### Provided data
=== Begin Enclosure ===
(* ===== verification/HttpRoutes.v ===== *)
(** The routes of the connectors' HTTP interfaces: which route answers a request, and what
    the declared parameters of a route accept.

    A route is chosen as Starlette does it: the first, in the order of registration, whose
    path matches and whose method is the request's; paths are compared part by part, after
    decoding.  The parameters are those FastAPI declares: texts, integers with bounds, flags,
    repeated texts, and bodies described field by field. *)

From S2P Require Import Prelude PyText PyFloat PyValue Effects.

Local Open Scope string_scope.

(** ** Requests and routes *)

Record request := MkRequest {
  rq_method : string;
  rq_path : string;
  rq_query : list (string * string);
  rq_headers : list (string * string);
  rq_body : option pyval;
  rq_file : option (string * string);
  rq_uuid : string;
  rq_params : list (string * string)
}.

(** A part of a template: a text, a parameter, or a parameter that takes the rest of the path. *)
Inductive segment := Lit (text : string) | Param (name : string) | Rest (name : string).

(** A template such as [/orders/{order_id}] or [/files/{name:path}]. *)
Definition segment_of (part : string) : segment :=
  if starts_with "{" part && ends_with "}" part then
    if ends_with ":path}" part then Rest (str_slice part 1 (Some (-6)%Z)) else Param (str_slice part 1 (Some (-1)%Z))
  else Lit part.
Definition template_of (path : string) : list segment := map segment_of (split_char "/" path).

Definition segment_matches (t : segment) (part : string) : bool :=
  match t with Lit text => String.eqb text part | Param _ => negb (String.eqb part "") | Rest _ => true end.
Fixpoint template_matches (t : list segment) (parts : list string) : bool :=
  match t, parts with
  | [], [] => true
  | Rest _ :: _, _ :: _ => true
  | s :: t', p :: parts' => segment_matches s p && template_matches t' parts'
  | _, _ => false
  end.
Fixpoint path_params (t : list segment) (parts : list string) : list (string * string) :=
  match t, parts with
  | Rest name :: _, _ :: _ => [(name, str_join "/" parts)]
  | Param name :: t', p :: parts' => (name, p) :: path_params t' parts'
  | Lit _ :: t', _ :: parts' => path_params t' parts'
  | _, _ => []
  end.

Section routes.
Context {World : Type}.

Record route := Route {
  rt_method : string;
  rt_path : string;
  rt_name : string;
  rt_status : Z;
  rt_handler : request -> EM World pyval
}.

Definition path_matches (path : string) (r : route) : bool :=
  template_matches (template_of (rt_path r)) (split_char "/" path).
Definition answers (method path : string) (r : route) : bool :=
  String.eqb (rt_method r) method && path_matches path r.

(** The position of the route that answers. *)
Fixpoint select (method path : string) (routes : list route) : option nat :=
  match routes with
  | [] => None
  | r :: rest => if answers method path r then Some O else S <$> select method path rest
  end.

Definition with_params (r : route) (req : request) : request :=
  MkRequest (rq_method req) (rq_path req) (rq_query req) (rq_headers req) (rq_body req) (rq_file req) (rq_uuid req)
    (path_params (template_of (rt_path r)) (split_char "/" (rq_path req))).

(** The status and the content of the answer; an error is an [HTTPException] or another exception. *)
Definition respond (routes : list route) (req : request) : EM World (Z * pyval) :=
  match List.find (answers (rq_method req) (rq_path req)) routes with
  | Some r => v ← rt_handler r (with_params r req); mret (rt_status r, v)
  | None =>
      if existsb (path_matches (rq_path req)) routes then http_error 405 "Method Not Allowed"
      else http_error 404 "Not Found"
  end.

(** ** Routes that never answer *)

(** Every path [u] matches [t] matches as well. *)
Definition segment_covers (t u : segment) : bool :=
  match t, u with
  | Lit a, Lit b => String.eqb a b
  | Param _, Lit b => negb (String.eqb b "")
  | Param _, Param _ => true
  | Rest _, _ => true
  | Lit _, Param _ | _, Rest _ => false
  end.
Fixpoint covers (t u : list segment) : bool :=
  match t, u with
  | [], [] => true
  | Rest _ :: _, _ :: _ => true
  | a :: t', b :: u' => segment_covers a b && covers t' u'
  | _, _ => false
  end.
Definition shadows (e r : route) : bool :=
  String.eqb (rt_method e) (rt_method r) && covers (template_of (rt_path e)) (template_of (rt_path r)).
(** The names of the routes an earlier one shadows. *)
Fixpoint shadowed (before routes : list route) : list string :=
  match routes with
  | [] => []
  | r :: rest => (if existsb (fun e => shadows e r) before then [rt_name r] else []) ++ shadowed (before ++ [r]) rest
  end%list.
=== End Enclosure ===
### Task instructions
Every line in the data that holds "then" should be copied out.

### Exercise answer
  if starts_with "{" part && ends_with "}" part then
    if ends_with ":path}" part then Rest (str_slice part 1 (Some (-6)%Z)) else Param (str_slice part 1 (Some (-1)%Z))
  | r :: rest => if answers method path r then Some O else S <$> select method path rest
      if existsb (path_matches (rq_path req)) routes then http_error 405 "Method Not Allowed"
  | r :: rest => (if existsb (fun e => shadows e r) before then [rt_name r] else []) ++ shadowed (before ++ [r]) rest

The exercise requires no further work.